A flue gas desulfurization scrubber sludge impoundment was successfully vegetated with four of seven herbaceous [tall wheatgrass (Agropyron elongatum (Host) Beauv.), tall fescue, yellow sweet clover (Melilotus officinalis Lam.), and Japanese millet (Echinochloa crusgalli(L.) Beauv.)] and two of six tree [eastern cottonwood (Populus deltoides Marsh.) and eastern red cedar (Juniperus Virginiana L.] species tested when fertilizer (N, P, and K) and other amendments (cow manure for herbaceous plants and woodchips for trees) were added as reported by Mulhern, D. W., Robel, R. J., Furness, J. C., and Hensley, D. L. in "Vegetation of Waste Disposal Areas at Coal-Fired Power Plant in Kansas; J. Environ. Qual. 18:285-292 (1989). The treated plots had greater productivity than untreated plots seven years after the initial application of the products as reported by Wilson, G. W. T., Hetrich, B.A.D., and Schwab, A. P. in "Reclamation Effects on Mycorrhizae and Productive Capacity of Flue Gas Desulfurization Sludge" J. Eviron. Qual.20, 777-783 (1991). The greater productivity on the treated plots was attributed, in part, to mycorrhizal associations with roots.
We have now found that flue gas desulfurization by-products of primarily gypsum, which contain between one to about twenty percent magnesium hydroxide are, quite surprisingly, excellently suited for use as soil ameliorants to enhance plant growth.
A method of ameliorating acid soil so as to enhance plant growth in the soil comprises adding to the soil a flue gas desulfurization by-product consisting essentially of 80-99 percent by weight of gypsum (CaSO4.2H2 O) and 1-20 percent by weight of magnesium hydroxide (Mg(OH)2). This flue gas desulfurization by-product is added to the soil in an amount of between about 0.05 to 20 percent by weight based on the weight of the soil to be ameliorated. Preferably the flue gas desulfurization by-product is mixed with the soil, although surface applications with resultant leaching into the soil may be effective.
The flue gas desulfurization by-product may, in addition to the gypsum and magnesium hydroxide, contain minor amounts of other by-product residues such as up to 3 percent SiO2, up to 1 percent Fe2 O3, up to 1 percent Al2 O3, and less than about 200 parts per million (ppm) of boron.
The addition of this gypsum and magnesium hydroxide flue gas desulfurization by-product has exceptional beneficial effects on shoot and root dry matter yield (DMY), and on total root length and specific root length, on plants grown in the ameliorated soil.
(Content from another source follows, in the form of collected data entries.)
Example us_sale_after_400_days :
  exists r,
    TaxCalculator.calculate_capital_gains_tax (TaxCalculator.init "kenya")
      (days 400) 150 200 10 (days 0) None (Some "us"%string) "resident"
    = Ok r
    /\ TaxCalculator.tax_owed r == 75
    /\ TaxCalculator.tax_type r = Some "long_term"%string.
Proof.
  eexists. split; [vm_compute; reflexivity |]. cbn.
  repeat split; reflexivity.
Qed.

(** A gain of 500 stays within the UK allowance; a gain of 5000 is taxed
    on the 2000 above it. *)
Example uk_sale_within_and_above_allowance :
  (exists r,
      TaxCalculator.calculate_capital_gains_tax (TaxCalculator.init "uk")
        (days 30) 150 200 10 (days 0) None None "resident" = Ok r
      /\ TaxCalculator.tax_owed r == 0
      /\ TaxCalculator.recommendation r
         = Some (TaxCalculator.uk_within_allowance 3000))
  /\ (exists r,
        TaxCalculator.calculate_capital_gains_tax (TaxCalculator.init "uk")
          (days 30) 150 200 100 (days 0) None None "resident" = Ok r
        /\ TaxCalculator.tax_owed r == 200
        /\ TaxCalculator.recommendation r = None).
Proof.
  split; (eexists; split; [vm_compute; reflexivity |]); cbn;
    repeat split; reflexivity.
Qed.

(** A status outside the Kenyan table raises [KeyError] on a gain and is
    not looked at on a loss. *)
Example kenya_sale_with_unknown_status :
  TaxCalculator.calculate_capital_gains_tax (TaxCalculator.init "kenya")
    (days 30) 150 200 10 (days 0) None None "expat"
  = Raise (KeyError "expat")
  /\ exists r,
       TaxCalculator.calculate_capital_gains_tax (TaxCalculator.init "kenya")
         (days 30) 200 150 10 (days 0) None None "expat" = Ok r
       /\ TaxCalculator.tax_loss r = Some (Qabs ((150 - 200) * inject_Z 10)).
Proof.
  split; [reflexivity |].
  eexists. split; [vm_compute; reflexivity |]. reflexivity.
Qed.

(** The manager's test portfolio is worth 7250; its health score is 60:
    nothing for diversification (two holdings, both far above 15%), 20
    for risk alignment against a risk score of 0.65, 15 for performance
    and 25 for sustainability. *)
Example health_of_test_portfolio :
  let h :=
    PortfolioManager.calculate_portfolio_health_score test_manager "2024"
      0.65 in
  PortfolioManager.total_value
    (PortfolioManager.calculate_total_portfolio test_manager) == 7250
  /\ PortfolioManager.total_score h == 60
  /\ PortfolioManager.health_rating h = PortfolioManager.Fair
  /\ PortfolioManager.diversification (PortfolioManager.scores h) == 0
  /\ PortfolioManager.risk_alignment (PortfolioManager.scores h) == 20
  /\ PortfolioManager.performance (PortfolioManager.scores h) == 15
  /\ PortfolioManager.sustainability (PortfolioManager.scores h) == 25
  /\ PortfolioManager.insights h = [PortfolioManager.concentration_risk].
Proof.
  cbv zeta. repeat split; vm_compute; reflexivity.
Qed.

(** No trial at all divides by zero; a negative count finds the list of
    final values empty. *)
Example monte_carlo_without_trials :
  snd (WithdrawalPlanner.run_monte_carlo flat 500000 20000 30 0)
  = Raise ZeroDivisionError
  /\ snd (WithdrawalPlanner.run_monte_carlo flat 500000 20000 30 (-1))
     = Raise IndexError.
Proof. split; reflexivity. Qed.

(** With every variate at 0 each year returns 7%: over ten years, all
    ten trials of the planner's own example (20000 a year out of 500000)
    survive. *)
Example monte_carlo_flat_returns :
  exists r,
    snd (WithdrawalPlanner.run_monte_carlo flat 500000 20000 10 10) = Ok r
    /\ WithdrawalPlanner.success_rate r == 100
    /\ WithdrawalPlanner.mc_recommendation r
       = WithdrawalPlanner.excellent_sustainability
    /\ WithdrawalPlanner.median_final_value r
       == WithdrawalPlanner.best_case_90th_percentile r.
Proof.
  eexists. split; [vm_compute; reflexivity |]. cbn -[Qeq].
  repeat split; reflexivity.
Qed.

(** Buying into an existing position recomputes its totals from the
    lots; a purchase above the cash balance is refused. *)
Example buy_more_of_a_held_position :
  let data :=
    {| Server.add_symbol := "aapl";
       Server.add_quantity := 5;
       Server.add_purchase_price := 9;
       Server.add_purchase_date := None;
       Server.add_market := None;
       Server.add_asset_type := None;
       Server.add_notes := "" |} in
  let out := Server.add_position aapl_ledger "2024-06-01" data in
  Server.cash_balance (fst out) == 5
  /\ map Server.total_quantity (Server.positions (fst out)) = [15]
  /\ map Server.total_invested (Server.positions (fst out)) = [1545]
  /\ fst (Server.add_position empty_ledger "2024-06-01" data) = empty_ledger.
Proof.
  cbv zeta. repeat split; vm_compute; reflexivity.
Qed.

End Checks.

(** * Further properties of the sources *)

(** ** Strings, dictionaries and sums *)

Lemma upper_ascii_idempotent (c : ascii) :
  upper_ascii (upper_ascii c) = upper_ascii c.
Proof.
  destruct c as [b0 b1 b2 b3 b4 b5 b6 b7];
    destruct b0, b1, b2, b3, b4, b5, b6, b7; reflexivity.
Qed.

Lemma upper_idempotent (s : string) : upper (upper s) = upper s.
Proof.
  induction s as [| c s IH]; cbn [upper]; [reflexivity |].
  now rewrite upper_ascii_idempotent, IH.
Qed.

Lemma dict_get_set_same {V : Type} (d : list (string * V)) (k : string)
    (v : V) :
  dict_get (PortfolioManager.dict_set d k v) k = Some v.
Proof.
  induction d as [| [k' v'] d IH]; cbn [PortfolioManager.dict_set dict_get].
  - now rewrite String.eqb_refl.
  - destruct (String.eqb k' k) eqn:E; cbn [dict_get]; rewrite E;
      [reflexivity | exact IH].
Qed.

Lemma dict_get_set_other {V : Type} (d : list (string * V)) (k k' : string)
    (v : V) :
  k' <> k ->
  dict_get (PortfolioManager.dict_set d k v) k' = dict_get d k'.
Proof.
  intro Hne.
  induction d as [| [k0 v0] d IH]; cbn [PortfolioManager.dict_set dict_get].
  - destruct (String.eqb_spec k k'); [congruence | reflexivity].
  - destruct (String.eqb_spec k0 k) as [-> | N]; cbn [dict_get].
    + destruct (String.eqb_spec k k'); [congruence | reflexivity].
    + destruct (String.eqb k0 k'); [reflexivity | exact IH].
Qed.



Lemma py_sum_shift (l : list Q) :
  forall a, fold_left Qplus l a == a + py_sum l.
Proof.
  unfold py_sum.
  induction l as [| x l IH]; intro a; cbn [fold_left].
  - lra.
  - rewrite (IH (a + x)), (IH (0 + x)). lra.
Qed.

Lemma py_sum_cons (x : Q) (l : list Q) : py_sum (x :: l) == x + py_sum l.
Proof.
  unfold py_sum at 1. cbn [fold_left]. rewrite py_sum_shift. lra.
Qed.

Lemma py_sum_app (l1 l2 : list Q) :
  py_sum (l1 ++ l2) == py_sum l1 + py_sum l2.
Proof.
  induction l1 as [| x l1 IH]; cbn [app].
  - change (py_sum []) with 0. lra.
  - rewrite !py_sum_cons, IH. lra.
Qed.



(** ** Withdrawal plans *)

Section WithdrawalPlans.
Import WithdrawalPlanner.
The invention will become more readily apparent by the following description and reference to the accompanying drawings wherein:
FIG. 1 is a graphical representation of the results of shoot and root dry matter yields of maize using two gypsum additions (G and L) and the flue gas desulfurization by-product (GM) of the present invention as soil ameliorants at various percentages of additive in the soil; and
FIG.2 is a graphical representation of the results of total and specific root length of plants using the additives as described in FIG. 1 in soil amelioration.
The present method provides for the amelioration of acid soil to enhance plant growth in the soil and also provides an environmentally beneficial method of using by-product waste from flue gas desulfurization systems without extensive treatment thereof.
The present method adds to an acid soil to be ameliorated about 0.05 to 20 percent by weight of a flue gas desulfurization by-product that consists essentially of about 80-99 percent by weight of gypsum and about 1-20 percent by weight of magnesium hydroxide.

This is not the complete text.